In comparison, our banking sector remains underdeveloped in many ways. We lag behind in automation and fintech, whereas other countries already provide seamless banking services online, without over-the-counter interactions. While Ethiopia has started embracing this, there’s still a gap. 


Another area is our international influence, which is minimal due to our country’s economic standing. When we approach correspondent banks, they often question what we can offer in terms of trade volumes or economic value, which limits our options. Risk management is also a major challenge—banks in other countries adopt flexible, up-to-date approaches, whereas ours are often rigid. 


Our banking knowledge base is also lacking. Bankers abroad are well-versed in both their institution and the broader economic landscape. Here, our knowledge tends to be transactional rather than comprehensive, and our training needs to be more global in scope. 


Additionally, our products are limited and not on par with global standards. Part of this is due to the homogeneity in our banking organizations, which are sometimes shaped by ethnicity, religion, or politics, limiting the universality of our services. Political and economic factors also restrict areas like agricultural credit and mortgage loans, impacting financial market development.


We’ve made some bold moves, like investing in fintech and data management. We also invest on capacity building by training the board members and top and middle level management members abroad so as to get international practices. Bank of Abyssinia recently established a state-of-the-art data center, only the second after Commercial Bank of Ethiopia to do so. This data center supports scalable data mining, essential for future growth in big data and fintech.


Ethiopia has the potential to become a data management hub, thanks to its telecom infrastructure, workforce, and energy resources. As we embrace big data, Bank of Abyssinia is well-positioned to lead in this area.


Looking ahead, what major challenges do you foresee for the local banking industry?


There are a few critical challenges I foresee. First, banks need to modernize and broaden their focus. Banks organized around specific social or political affiliations won’t thrive; instead, a broad social base and universal approach is essential.
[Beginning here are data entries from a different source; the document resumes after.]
(** * MCDA scoring and allocation engine: a shallow embedding

  The development embeds the two allocation engines of the dashboard,
  [scoreAndAllocate] of [lib/mcda.ts] and [allocateBudget] of
  [app/mcda/page.tsx], and settles the properties the specification
  states about them.  It also embeds the effect of the page that turns
  the amounts into the rows of its table, and proves further properties
  of the normalizer, of the two engines and of the table.

  Numbers.  A JavaScript [number] is idealised as an exact rational
  ([Q]): rounding error of the binary64 format, [NaN] and the two
  infinities are outside the model.  Every division of the embedded code
  whose result is used has a divisor that the source itself guards
  against zero ([|| 1], [max === min], [total <= 0]), so the rational
  quotient is the quotient the source computes on finite inputs.
  Equality of numbers is [Qeq] ([==]).

  Statements that compare two runs of an engine are chosen so that the
  rounding of binary64 can move them by the last bits of a number only.
  Whole euros that come out of [Math.round] are compared up to one euro,
  since an amount next to a half may round either way; amounts before
  rounding, scores and shares are compared directly.  No such statement
  is made across a test of the source whose outcome at equality changes
  the result by whole euros: [alloc > cap] of [allocateBudget] under a
  cap below 100%, and the top-up of [scoreAndAllocate] under a cap
  strictly between 0 and 100%, which divides by a room total that can
  vanish. *)

From Stdlib Require Import QArith Qminmax Qround Qabs Lqa.
From Stdlib Require Import ZArith Lia List String Bool Permutation Sorted.
Import ListNotations.

Open Scope Q_scope.

(** ** JavaScript number primitives *)

Module JS.

(** [x < y] as a test. *)
Definition ltb (x y : Q) : bool := negb (Qle_bool y x).

(** Truthiness of a number: every number but zero. *)
Definition truthy (x : Q) : bool := negb (Qeq_bool x 0).

(** [x || d] on numbers. *)
Definition orElse (x d : Q) : Q := if truthy x then x else d.

(** [x ?? d] on an optional number. *)
Definition nullish (x : option Q) (d : Q) : Q :=
  match x with Some v => v | None => d end.

(** Truthiness of an optional number ([undefined] is falsy). *)
Definition truthyOpt (x : option Q) : bool :=
  match x with Some v => truthy v | None => false end.

(** [Number.isFinite]: every number of the model is finite. *)
Definition isFinite (_ : Q) : bool := true.

(** [Math.max(a, b)] and [Math.min(a, b)]. *)
Definition max (a b : Q) : Q := if Qle_bool a b then b else a.
Definition min (a b : Q) : Q := if Qle_bool a b then a else b.

(** [Math.max(...xs)] and [Math.min(...xs)] on a non-empty array; the
    default stands for the value on the empty array, which the callers
    never ask for. *)
Definition maxOf (xs : list Q) : Q :=
  match xs with [] => 0 | x :: r => fold_left max r x end.
Definition minOf (xs : list Q) : Q :=
  match xs with [] => 0 | x :: r => fold_left min r x end.

(** [Math.round]: the nearest integer, halves towards plus infinity. *)
Definition round (x : Q) : Q := inject_Z (Qfloor (x + (1 # 2))).

(** [xs.reduce((s, v) => s + f(v), 0)]. *)
Definition sumBy {A : Type} (f : A -> Q) (xs : list A) : Q :=
  fold_left (fun s a => s + f a) xs 0.

(** [xs.length] as a number. *)
Definition len {A : Type} (xs : list A) : Q :=
  inject_Z (Z.of_nat (List.length xs)).

End JS.

(** ** lib/mcda.ts *)

Module Mcda.

Definition LAKey := string.

Record MCDAInput := mkInput {
  la : LAKey;
  growth65 : Q;
  oadr : Q;
  dwellingsPer1k65 : Q;
  medianIncome : Q;
  grantsPer65 : Q;
  ruralIndex : option Q
}.

Record Weights := mkWeights {
  wGrowth : Q;
  wOadr : Q;
  wHousingInv : Q;
  wIncomeInv : Q;
  wGrantsInv : Q
}.

Record Options := mkOptions {
  ruralUplift : option Q;
  floorEUR : option Q;
  capShare : option Q;
  budgetEUR : Q
}.

Record Range := mkRange { rmin : Q; rmax : Q }.

Definition rng (vals : list Q) : Range :=
  let xs := filter JS.isFinite vals in
  match xs with
  | [] => mkRange 0 1
  | _ => mkRange (JS.minOf xs) (JS.maxOf xs)
  end.

Definition mm (x : Q) (r : Range) : Q :=
  if Qeq_bool (rmax r) (rmin r) then 1 # 2
  else (x - rmin r) / (rmax r - rmin r).

Definition mmInv (x : Q) (r : Range) : Q :=
  if Qeq_bool (rmax r) (rmin r) then 1 # 2
  else (rmax r - x) / (rmax r - rmin r).

(** The element type of [items]. *)
Record Item := mkItem { i_la : LAKey; i_score : Q }.

(** The element type of [allocs] before the euro amounts are known. *)
Record Shared := mkShared { s_la : LAKey; s_score : Q; s_share : Q }.

(** The element type of [allocs] once [eur] is set, and of the result. *)
Record Alloc := mkAlloc { a_la : LAKey; score : Q; share : Q; eur : Q }.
To remain competitive, banks must be free from narrow influences and deliver services that meet international standards. 


Mergers and acquisitions will also be a driving force for growth. Organic growth alone is too slow for today’s demands, so banks should prepare for these changes as a necessary evolution. Additionally, automation is no longer optional. Non-banking institutions, like telecoms, are now offering financial services, putting traditional banks at a disadvantage. To stay relevant, banks need cutting-edge financial technology and user-friendly, multilingual interfaces—Amharic, Afan Oromo, Tigrinya, and Somali are crucial to serve our diverse population and boost financial literacy. 


"To survive, banks must adapt, especially by strengthening their capital and knowledge base. Capital adequacy will be essential, as will investing in technology,"


Knowledge and capacity building also present challenges. Banking is fundamentally about risk management, and that depends heavily on human judgment and expertise. We must invest in our people, ensuring the next generation surpasses us in capability. Risk tolerance, business judgment, and regulatory understanding are all areas where knowledge is essential, especially as competition intensifies and regulatory bodies face their own capacity limitations. Addressing these challenges with continuous learning will be key to the sector’s resilience.


Where do you envision local banks positioned 20 years from now?


That’s a million-dollar question. If they continue as they are now, they won’t be in the system — they’ll disappear. To survive, banks must adapt, especially by strengthening their capital and knowledge base. Capital adequacy will be essential, as will investing in technology, which is reshaping finance and reducing reliance on manpower. Purposeful investments in knowledge and technology are critical to remaining competitive internationally. If banks fail to make these changes, they may exit the market within the next 10 years, let alone 20.